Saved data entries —
::::
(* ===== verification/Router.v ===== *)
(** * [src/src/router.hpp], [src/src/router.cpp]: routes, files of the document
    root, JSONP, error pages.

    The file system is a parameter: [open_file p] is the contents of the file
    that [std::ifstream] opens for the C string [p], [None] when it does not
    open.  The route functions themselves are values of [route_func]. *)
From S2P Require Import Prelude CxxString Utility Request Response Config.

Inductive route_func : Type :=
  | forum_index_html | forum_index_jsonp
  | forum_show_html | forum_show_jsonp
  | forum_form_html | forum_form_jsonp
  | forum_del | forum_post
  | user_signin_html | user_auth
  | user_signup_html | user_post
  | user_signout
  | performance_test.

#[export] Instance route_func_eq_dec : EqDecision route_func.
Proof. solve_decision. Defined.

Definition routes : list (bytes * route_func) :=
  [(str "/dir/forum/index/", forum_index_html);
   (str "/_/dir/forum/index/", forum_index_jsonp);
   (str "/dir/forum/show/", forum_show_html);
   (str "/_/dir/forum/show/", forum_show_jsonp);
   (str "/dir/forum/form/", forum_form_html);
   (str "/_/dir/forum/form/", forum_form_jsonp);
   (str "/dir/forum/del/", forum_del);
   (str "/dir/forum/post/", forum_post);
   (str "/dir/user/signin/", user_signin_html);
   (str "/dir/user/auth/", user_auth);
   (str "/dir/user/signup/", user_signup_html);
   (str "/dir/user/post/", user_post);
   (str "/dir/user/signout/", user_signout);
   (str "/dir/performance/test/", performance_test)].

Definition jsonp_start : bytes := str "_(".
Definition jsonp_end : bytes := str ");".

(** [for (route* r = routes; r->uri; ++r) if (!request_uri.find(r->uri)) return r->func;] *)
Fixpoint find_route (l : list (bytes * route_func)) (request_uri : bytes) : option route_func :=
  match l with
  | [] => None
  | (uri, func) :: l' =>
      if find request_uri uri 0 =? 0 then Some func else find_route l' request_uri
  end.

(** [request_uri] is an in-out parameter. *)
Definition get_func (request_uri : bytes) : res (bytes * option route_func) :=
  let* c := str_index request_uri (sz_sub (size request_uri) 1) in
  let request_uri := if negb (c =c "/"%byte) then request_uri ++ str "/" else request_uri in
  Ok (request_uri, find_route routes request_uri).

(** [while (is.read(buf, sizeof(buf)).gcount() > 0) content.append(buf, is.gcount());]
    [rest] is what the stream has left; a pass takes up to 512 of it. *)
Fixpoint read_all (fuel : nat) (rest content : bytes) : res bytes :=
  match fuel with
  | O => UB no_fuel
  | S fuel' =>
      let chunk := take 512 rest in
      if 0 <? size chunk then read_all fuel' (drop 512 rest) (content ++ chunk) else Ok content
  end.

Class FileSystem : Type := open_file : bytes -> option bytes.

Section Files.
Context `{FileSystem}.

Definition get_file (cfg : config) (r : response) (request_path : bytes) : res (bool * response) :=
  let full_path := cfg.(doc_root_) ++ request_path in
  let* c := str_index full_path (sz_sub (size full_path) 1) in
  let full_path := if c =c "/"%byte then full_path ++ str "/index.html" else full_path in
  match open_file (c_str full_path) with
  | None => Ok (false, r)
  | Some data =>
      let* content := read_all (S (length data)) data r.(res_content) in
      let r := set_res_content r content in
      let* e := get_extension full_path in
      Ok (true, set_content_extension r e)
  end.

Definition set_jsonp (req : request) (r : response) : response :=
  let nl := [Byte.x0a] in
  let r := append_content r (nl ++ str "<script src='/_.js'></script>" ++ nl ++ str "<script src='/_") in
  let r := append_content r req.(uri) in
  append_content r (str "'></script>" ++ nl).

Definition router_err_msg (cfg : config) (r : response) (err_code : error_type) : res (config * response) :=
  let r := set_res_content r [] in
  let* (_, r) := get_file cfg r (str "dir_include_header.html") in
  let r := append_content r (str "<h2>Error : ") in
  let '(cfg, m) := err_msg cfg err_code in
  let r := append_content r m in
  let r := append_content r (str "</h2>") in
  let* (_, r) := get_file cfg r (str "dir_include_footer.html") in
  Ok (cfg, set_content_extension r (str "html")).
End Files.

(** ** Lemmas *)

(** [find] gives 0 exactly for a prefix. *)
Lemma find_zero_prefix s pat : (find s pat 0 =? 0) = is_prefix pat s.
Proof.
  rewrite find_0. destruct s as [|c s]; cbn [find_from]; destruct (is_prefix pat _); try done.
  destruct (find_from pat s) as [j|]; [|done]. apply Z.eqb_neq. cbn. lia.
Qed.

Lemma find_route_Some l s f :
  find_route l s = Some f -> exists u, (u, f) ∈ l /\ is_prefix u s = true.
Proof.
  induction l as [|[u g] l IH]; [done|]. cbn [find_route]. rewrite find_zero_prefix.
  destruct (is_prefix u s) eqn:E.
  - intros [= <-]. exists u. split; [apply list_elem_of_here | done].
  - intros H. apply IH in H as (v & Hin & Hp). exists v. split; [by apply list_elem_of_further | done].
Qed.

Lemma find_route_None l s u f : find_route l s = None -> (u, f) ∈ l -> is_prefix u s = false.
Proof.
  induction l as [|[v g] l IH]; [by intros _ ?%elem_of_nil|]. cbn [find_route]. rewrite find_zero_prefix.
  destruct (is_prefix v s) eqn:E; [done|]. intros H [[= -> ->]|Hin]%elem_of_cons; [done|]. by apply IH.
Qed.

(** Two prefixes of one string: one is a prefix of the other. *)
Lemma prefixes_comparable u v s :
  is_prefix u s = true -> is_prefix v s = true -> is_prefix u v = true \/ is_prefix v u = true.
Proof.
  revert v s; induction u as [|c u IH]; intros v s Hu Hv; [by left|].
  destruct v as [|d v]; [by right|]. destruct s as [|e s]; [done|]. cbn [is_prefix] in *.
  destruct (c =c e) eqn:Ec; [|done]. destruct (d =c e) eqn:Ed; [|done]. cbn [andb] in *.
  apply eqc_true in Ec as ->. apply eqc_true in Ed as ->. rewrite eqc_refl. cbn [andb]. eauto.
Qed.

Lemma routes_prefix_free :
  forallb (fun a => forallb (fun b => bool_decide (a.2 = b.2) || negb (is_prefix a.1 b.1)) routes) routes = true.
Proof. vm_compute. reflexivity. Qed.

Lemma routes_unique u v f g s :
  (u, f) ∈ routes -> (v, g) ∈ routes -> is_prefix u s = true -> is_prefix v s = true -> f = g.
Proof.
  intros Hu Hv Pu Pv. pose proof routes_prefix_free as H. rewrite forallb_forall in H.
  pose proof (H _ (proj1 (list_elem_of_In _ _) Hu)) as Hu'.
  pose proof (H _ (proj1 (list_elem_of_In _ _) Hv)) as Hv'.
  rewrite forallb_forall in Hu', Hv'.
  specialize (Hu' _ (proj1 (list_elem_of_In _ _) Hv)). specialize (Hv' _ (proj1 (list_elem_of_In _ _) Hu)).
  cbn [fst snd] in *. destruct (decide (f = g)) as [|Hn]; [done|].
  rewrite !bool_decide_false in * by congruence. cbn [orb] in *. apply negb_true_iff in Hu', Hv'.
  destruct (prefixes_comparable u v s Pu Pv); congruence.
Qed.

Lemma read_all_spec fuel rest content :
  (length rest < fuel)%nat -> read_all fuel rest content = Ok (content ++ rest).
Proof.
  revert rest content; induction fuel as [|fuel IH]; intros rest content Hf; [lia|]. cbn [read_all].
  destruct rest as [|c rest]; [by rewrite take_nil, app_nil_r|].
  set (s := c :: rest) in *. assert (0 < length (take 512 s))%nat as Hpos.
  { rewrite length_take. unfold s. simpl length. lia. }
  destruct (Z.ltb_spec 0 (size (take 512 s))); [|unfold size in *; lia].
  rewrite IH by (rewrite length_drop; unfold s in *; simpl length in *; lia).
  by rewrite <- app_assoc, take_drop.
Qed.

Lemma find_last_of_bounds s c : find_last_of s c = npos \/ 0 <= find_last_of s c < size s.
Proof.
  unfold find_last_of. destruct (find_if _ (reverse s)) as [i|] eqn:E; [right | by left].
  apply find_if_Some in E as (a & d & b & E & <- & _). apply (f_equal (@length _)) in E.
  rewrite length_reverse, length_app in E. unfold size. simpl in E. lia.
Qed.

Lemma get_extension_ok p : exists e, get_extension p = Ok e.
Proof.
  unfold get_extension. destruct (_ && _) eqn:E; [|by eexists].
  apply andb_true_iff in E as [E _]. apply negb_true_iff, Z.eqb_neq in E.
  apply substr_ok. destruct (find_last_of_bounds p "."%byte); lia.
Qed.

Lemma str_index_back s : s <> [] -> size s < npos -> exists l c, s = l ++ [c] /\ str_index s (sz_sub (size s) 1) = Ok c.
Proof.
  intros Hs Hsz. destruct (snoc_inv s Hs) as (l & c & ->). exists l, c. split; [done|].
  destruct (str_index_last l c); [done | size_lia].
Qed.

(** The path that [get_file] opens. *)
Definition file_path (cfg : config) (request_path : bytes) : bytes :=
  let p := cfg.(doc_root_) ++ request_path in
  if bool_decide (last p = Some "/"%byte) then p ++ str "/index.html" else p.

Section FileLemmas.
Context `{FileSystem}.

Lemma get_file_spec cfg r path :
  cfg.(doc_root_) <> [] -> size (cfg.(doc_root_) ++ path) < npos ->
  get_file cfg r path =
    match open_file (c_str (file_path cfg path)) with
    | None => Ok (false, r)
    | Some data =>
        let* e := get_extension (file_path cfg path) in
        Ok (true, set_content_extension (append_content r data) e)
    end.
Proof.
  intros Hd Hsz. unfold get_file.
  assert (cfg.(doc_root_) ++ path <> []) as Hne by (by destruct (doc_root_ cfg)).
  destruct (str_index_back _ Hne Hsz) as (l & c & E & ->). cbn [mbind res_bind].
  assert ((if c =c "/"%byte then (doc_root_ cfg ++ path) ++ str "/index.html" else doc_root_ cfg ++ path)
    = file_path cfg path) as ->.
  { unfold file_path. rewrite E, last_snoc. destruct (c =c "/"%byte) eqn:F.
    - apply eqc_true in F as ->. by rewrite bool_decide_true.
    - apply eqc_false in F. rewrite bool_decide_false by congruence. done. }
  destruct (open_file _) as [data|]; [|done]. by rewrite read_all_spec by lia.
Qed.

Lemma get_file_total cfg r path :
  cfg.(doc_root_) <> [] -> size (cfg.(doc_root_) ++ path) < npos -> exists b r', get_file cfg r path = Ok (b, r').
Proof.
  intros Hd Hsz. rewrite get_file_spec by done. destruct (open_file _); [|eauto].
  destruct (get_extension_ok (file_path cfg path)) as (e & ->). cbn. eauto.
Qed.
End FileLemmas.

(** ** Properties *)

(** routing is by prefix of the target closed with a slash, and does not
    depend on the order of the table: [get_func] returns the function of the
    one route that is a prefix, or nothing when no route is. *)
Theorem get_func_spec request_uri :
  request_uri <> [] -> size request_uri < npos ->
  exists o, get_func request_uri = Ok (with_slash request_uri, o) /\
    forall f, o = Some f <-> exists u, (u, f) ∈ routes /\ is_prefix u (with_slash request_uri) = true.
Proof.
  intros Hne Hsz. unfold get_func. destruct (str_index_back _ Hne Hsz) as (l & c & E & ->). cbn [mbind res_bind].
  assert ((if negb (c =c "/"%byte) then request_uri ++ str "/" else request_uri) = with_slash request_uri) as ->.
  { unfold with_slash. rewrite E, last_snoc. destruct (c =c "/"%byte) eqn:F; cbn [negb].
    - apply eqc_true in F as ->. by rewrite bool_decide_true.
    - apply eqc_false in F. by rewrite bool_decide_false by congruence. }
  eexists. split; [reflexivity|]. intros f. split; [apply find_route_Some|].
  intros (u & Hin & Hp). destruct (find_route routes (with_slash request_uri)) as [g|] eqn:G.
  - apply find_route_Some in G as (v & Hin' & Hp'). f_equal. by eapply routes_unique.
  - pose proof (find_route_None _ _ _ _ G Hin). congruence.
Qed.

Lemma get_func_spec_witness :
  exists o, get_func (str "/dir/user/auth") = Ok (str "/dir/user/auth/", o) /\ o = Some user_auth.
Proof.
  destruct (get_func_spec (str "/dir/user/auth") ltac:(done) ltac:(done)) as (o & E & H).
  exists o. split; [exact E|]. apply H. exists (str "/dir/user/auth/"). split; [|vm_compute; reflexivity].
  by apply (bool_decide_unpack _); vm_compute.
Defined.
::::
What the task asks — Copy every line above in which the string "assert" shows up.

Task answer —
  set (s := c :: rest) in *. assert (0 < length (take 512 s))%nat as Hpos.
  assert (cfg.(doc_root_) ++ path <> []) as Hne by (by destruct (doc_root_ cfg)).
  assert ((if c =c "/"%byte then (doc_root_ cfg ++ path) ++ str "/index.html" else doc_root_ cfg ++ path)
  assert ((if negb (c =c "/"%byte) then request_uri ++ str "/" else request_uri) = with_slash request_uri) as ->.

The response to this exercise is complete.